2019-2020 Interdisciplinary Mental Health Technology Seed Grant Awards
We are very excited to announce that two UCSD investigators have been awarded seed grant funding from the MHTech Center and the University of California, San Diego Office of Research Affairs for the support of innovative interdisciplinary research projects! The awardees are Dr. Jyoti Mishra and Hari Garudadri. Please see the
Seed Funding page for descriptions of their projects.
Congratulations and we look forward to seeing the results of your exciting projects!

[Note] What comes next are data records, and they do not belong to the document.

(* ===== verification/Curve25519.v ===== *)
(** * X25519 ([crypto_scalarmult/curve25519] of libsodium)

    The portable implementation of [x25519_ref10.c] behind [crypto_scalarmult]: the
    table of points of small order, the clamped scalar, and the ladder with its
    conditional swaps, on the field elements of [Fe25519].  [x25519] is the function
    of RFC 7748 on numbers; the code is shown to compute it.  Multiplication of the
    base point goes through precomputed Edwards points, in [Basepoint]. *)

From Stdlib Require Import Zpow_facts.
From S2P Require Import Prelude Packet Sodium Words Poly1305 Fe25519.
Local Open Scope c_scope.

(** ** The code *)

Definition blacklist : list bytes :=
  [replicate 32 0x00;
   0x01 :: replicate 31 0x00;
   [0xe0; 0xeb; 0x7a; 0x7c; 0x3b; 0x41; 0xb8; 0xae; 0x16; 0x56; 0xe3] ++
   [0xfa; 0xf1; 0x9f; 0xc4; 0x6a; 0xda; 0x09; 0x8d; 0xeb; 0x9c; 0x32] ++
   [0xb1; 0xfd; 0x86; 0x62; 0x05; 0x16; 0x5f; 0x49; 0xb8; 0x00];
   [0x5f; 0x9c; 0x95; 0xbc; 0xa3; 0x50; 0x8c; 0x24; 0xb1; 0xd0; 0xb1] ++
   [0x55; 0x9c; 0x83; 0xef; 0x5b; 0x04; 0x44; 0x5c; 0xc4; 0x58; 0x1c] ++
   [0x8e; 0x86; 0xd8; 0x22; 0x4e; 0xdd; 0xd0; 0x9f; 0x11; 0x57];
   0xec :: replicate 30 0xff ++ [0x7f];
   0xed :: replicate 30 0xff ++ [0x7f];
   0xee :: replicate 30 0xff ++ [0x7f]].

(** [for (i = 0; i < 7; i++) c[i] |= x ^ blacklist[i][j];] *)
Definition compare_column (table : list bytes) (x : Z) (j : Z) (c : bytes) : option bytes :=
  for_range 7 (λ i c,
    row ← table.[Z.of_nat i]; y ← row.[j]; ci ← c.[Z.of_nat i];
    wr c (Z.of_nat i) (u8 (ci |' (x ^' y)))) c.

(** The comparison with a table of seven encodings; the code is the same in
    [ge25519_has_small_order], with its own table. *)
Definition scan_table (table : list bytes) (s : bytes) : option Z :=
  c ← for_range 31 (λ j c, x ← s.[Z.of_nat j]; compare_column table x (Z.of_nat j) c) (replicate 7 0);
  x ← s.[31];
  c ← compare_column table (x &' 0x7f) 31 c;
  k ← for_range 7 (λ i k, ci ← c.[Z.of_nat i]; Some (k |' u32 (ci - 1))) 0;
  Some ((k ≫ 8) &' 1).

Definition has_small_order (s : bytes) : option Z := scan_table blacklist s.

Record ladder_state := mk_ladder {
  l_x2 : fe25519; l_z2 : fe25519; l_x3 : fe25519; l_z3 : fe25519; l_swap : Z
}.

(** The two conditional swaps. *)
Definition swap_points (st : ladder_state) (swap : Z) : ladder_state :=
  let '(x2, x3) := fe25519_cswap (l_x2 st) (l_x3 st) swap in
  let '(z2, z3) := fe25519_cswap (l_z2 st) (l_z3 st) swap in
  mk_ladder x2 z2 x3 z3 swap.

(** The body of the loop after the swaps. *)
Definition ladder_arith (x1 : fe25519) (b : Z) (st : ladder_state) : ladder_state :=
  let swap := b in
  let tmp0 := fe25519_sub (l_x3 st) (l_z3 st) in
  let tmp1 := fe25519_sub (l_x2 st) (l_z2 st) in
  let x2 := fe25519_add (l_x2 st) (l_z2 st) in
  let z2 := fe25519_add (l_x3 st) (l_z3 st) in
  let z3 := fe25519_mul tmp0 x2 in
  let z2 := fe25519_mul z2 tmp1 in
  let tmp0 := fe25519_sq tmp1 in
  let tmp1 := fe25519_sq x2 in
  let x3 := fe25519_add z3 z2 in
  let z2 := fe25519_sub z3 z2 in
  let x2 := fe25519_mul tmp1 tmp0 in
  let tmp1 := fe25519_sub tmp1 tmp0 in
  let z2 := fe25519_sq z2 in
  let z3 := fe25519_mul32 tmp1 121666 in
  let x3 := fe25519_sq x3 in
  let tmp0 := fe25519_add tmp0 z3 in
  let z3 := fe25519_mul x1 z2 in
  let z2 := fe25519_mul tmp1 tmp0 in
  mk_ladder x2 z2 x3 z3 swap.

(** The body of the loop, for the bit [b]. *)
Definition ladder_body (x1 : fe25519) (b : Z) (st : ladder_state) : ladder_state :=
  let swap := l_swap st ^' b in
  let st := swap_points st swap in
  ladder_arith x1 b st.

(** [n] copied to [t], [t[0] &= 248; t[31] &= 127; t[31] |= 64;] *)
Definition clamp_scalar (t n : bytes) : option bytes :=
  t ← copy_in t 0 n 0 32;
  x ← t.[0]; t ← wr t 0 (x &' 248);
  x ← t.[31]; t ← wr t 31 (x &' 127);
  x ← t.[31]; wr t 31 (x |' 64).

(** Iteration [i] of the loop over the bits of [t], from bit 254 down. *)
Definition ladder_iteration (t : bytes) (x1 : fe25519) (i : nat) (st : ladder_state)
    : option ladder_state :=
  let pos := 254 - Z.of_nat i in
  x ← t.[pos / 8];
  let b := x ≫ (pos &' 7) in
  let b := b &' 1 in
  Some (ladder_body x1 b st).

Definition crypto_scalarmult_curve25519_ref10 (q n p : bytes) : option (Z * bytes) :=
  small ← has_small_order p;
  if negb (small =? 0) then Some (-1, q)
  else
    t ← clamp_scalar (replicate 32 0) n;
    x1 ← fe25519_frombytes p;
    st ← for_range 255 (ladder_iteration t x1)
         (mk_ladder fe25519_1 fe25519_0 (fe25519_copy x1) fe25519_1 0);
    let st := swap_points st (l_swap st) in
    let z2 := fe25519_invert (l_z2 st) in
    let x2 := fe25519_mul (l_x2 st) z2 in
    q ← fe25519_tobytes q x2;
    Some (0, q).

Definition crypto_scalarmult_curve25519 (q n p : bytes) : option (Z * bytes) :=
  '(rc, q) ← crypto_scalarmult_curve25519_ref10 q n p;
  if negb (rc =? 0) then Some (-1, q)
  else
    d ← for_range 32 (λ i d, x ← q.[Z.of_nat i]; Some (u8 (d |' x))) 0;
    Some (- (1 &' ((d - 1) ≫ 8)), q).

(** ** RFC 7748, section 5 *)

(** One step of the ladder on the projective coordinates of two points whose
    difference has the coordinate [x1]: the double of the first, and the sum. *)
Definition ladder_step (x1 : Z) (P Q : Z * Z) : (Z * Z) * (Z * Z) :=
  let '(x2, z2) := P in
  let '(x3, z3) := Q in
  let A := fadd x2 z2 in let AA := fmul A A in
  let B := fsub x2 z2 in let BB := fmul B B in
  let E := fsub AA BB in
  let C := fadd x3 z3 in let D := fsub x3 z3 in
  let DA := fmul D A in let CB := fmul C B in
  let s := fadd DA CB in let d := fsub DA CB in
  ((fmul AA BB, fmul E (fadd AA (fmul 121665 E))), (fmul s s, fmul x1 (fmul d d))).

(** For a bit that is set the roles of the points are exchanged. *)
Definition ladder_bit (x1 : Z) (b : bool) (PQ : (Z * Z) * (Z * Z)) : (Z * Z) * (Z * Z) :=
  let '(P, Q) := PQ in
  if b then let '(Q, P) := ladder_step x1 Q P in (P, Q) else ladder_step x1 P Q.

Definition ladder (k u : Z) (n : nat) : (Z * Z) * (Z * Z) :=
  foldl (λ PQ i, ladder_bit u (Z.testbit k (254 - Z.of_nat i)) PQ) ((1, 0), (u, 1)) (seq 0 n).

Definition finv (z : Z) : Z := Zpow_mod z (p25519 - 2) p25519.

Definition x25519 (k u : Z) : Z :=
  let '((x2, z2), _) := ladder k u 255 in fmul x2 (finv z2).

(** The scalar with its three low bits and bit 255 cleared and bit 254 set. *)
Definition decode_scalar (n : bytes) : Z := 2 ^ 254 + 8 * ((le_val n / 8) mod 2 ^ 251).
(** The coordinate, without the top bit. *)
Definition decode_u (p : bytes) : Z := (le_val p mod 2 ^ 255) mod p25519.

(** The u-coordinates of the points of order 1, 2, 4 and 8, of the curve and its twist. *)
Definition small_order : list Z :=
  [0; 1; 325606250916557431795983626356110631294008115727848805560023387167927233504;
   39382357235489614581723060781553021112529911719440698176882885853963445705823; p25519 - 1].

(** ** Points of small order *)

(** A loop that updates an array in place. *)
Lemma for_range_imap (g : nat → Z → Z) (body : nat → bytes → option bytes) (c : bytes) n : length c = n →
  (∀ i c' x, (i < n)%nat → length c' = n → c' !! i = Some x → body i c' = wr c' (Z.of_nat i) (g i x)) →
  for_range n body c = Some (imap g c).
Proof.
  intros <- Hbody.
  destruct (for_range_inv (λ i c', c' = imap g (take i c) ++ drop i c) (length c) body c) as (c' & -> & ->).
  - by rewrite take_0, drop_0.
  - intros i c' Hi ->. destruct (lookup_lt_is_Some_2 c i Hi) as [x Hx].
    assert (length (imap g (take i c)) = i) as Hl by (rewrite length_imap, length_take; lia).
    rewrite (drop_S c x i Hx). erewrite Hbody; [|done|rewrite length_app, Hl; cbn [length]; rewrite length_drop; lia|].
    2: { rewrite lookup_app_r, Hl, Nat.sub_diag by lia. done. }
    rewrite wr_lt by (rewrite length_app, Hl; cbn [length]; lia). rewrite Nat2Z.id. eexists. split; [done|].
    rewrite insert_app_r_alt, Hl, Nat.sub_diag by lia. cbn [insert list_insert].
    rewrite (take_S_r c i x Hx), imap_app, length_take. cbn [imap].
    replace (i `min` length c + 0)%nat with i by lia. by rewrite <- app_assoc.
  - by rewrite take_ge, drop_ge, app_nil_r by lia.
Qed.

(** [s] with the top bit of its last byte cleared. *)
Definition clear_top (s : bytes) : bytes := take 31 s ++ [default 0 (s !! 31%nat) &' 0x7f].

The MHTech Center sponsored the UCSD Electrical and Computer Engineering'sDesign Competition this year. Students focused on meeting the needs of patients struggling with Parkinson's disease by developing innovative ideas to make the daily needs of these patients more manageable. Some of the ideas that were explored, included: creating a "smart" pill container that sends daily reminders to patients on their mobile devices to take their pill, creating an application on a phone alerting patients when obstacles are near, have multiple sensors controlled via website to alert patients to environmental cues, and more. Our students showcased their designs on June 1st, 2019.
The EPRP was included in the 2018-2019 Electrical and Computer Engineering brochure. The brochure can be found on the EPRP Internship
Dr. Elizabeth Murnane, a Postdoctoral Scholar in Computer Science in Stanford University, presented a talk on Wednesday, May 1, 2019. Her talk focused on her work on building self-assessment tools, passive sensing techniques and personalized informatics and intervention systems for measuring pain, alertness, and behavior change. Dr. Murnane is being recruited by the UCSD Design Lab in partnership with the Department of Psychiatry.
Edward Wang, a Ph.D. candidate in Electrical and Computer Engineering in the Ubiquitous Computing Lab at the University of Washington seeks to address real-world medical needs. On April 22, 2019, he presented a talk discussing how he has enabled smartphones to perform physiological measurements comparable to their medical device counterparts. Edward has taken the extra mile to test out these devices to actual users and patients in the villages of South America.
Dr. Chun-Nan Hsu, an associate adjunct professor from the Department of Biomedical Informatics from the University of California, San Diego, presented a talk titled "What Natural Language Processing (NLP) can do for Mental Health" on March 6, 2019 from 12-1 pm at the Stein Clinical Building, Conference room #148. The talk reviewed the state-of-the-art capabilities of NLP and discuss how it may help in research and applications for mental health.
Dr. Min-Sup Shin, a clinical psychologist and professor at the Department of Psychiatry from Seoul National University, and Visiting Scholar to the MHTech Center presented a talk titled "Mental Health Enhancement Programs Using the Internet & Smart-tablet" on February 4, 2019 at the Department of Psychiatry in UC San Diego. Dr. Shin is the first clinical psychologist to develop computerized neuropsychological tests including developing an internet based version of the CBT for those with OCD and ADHD in Korea.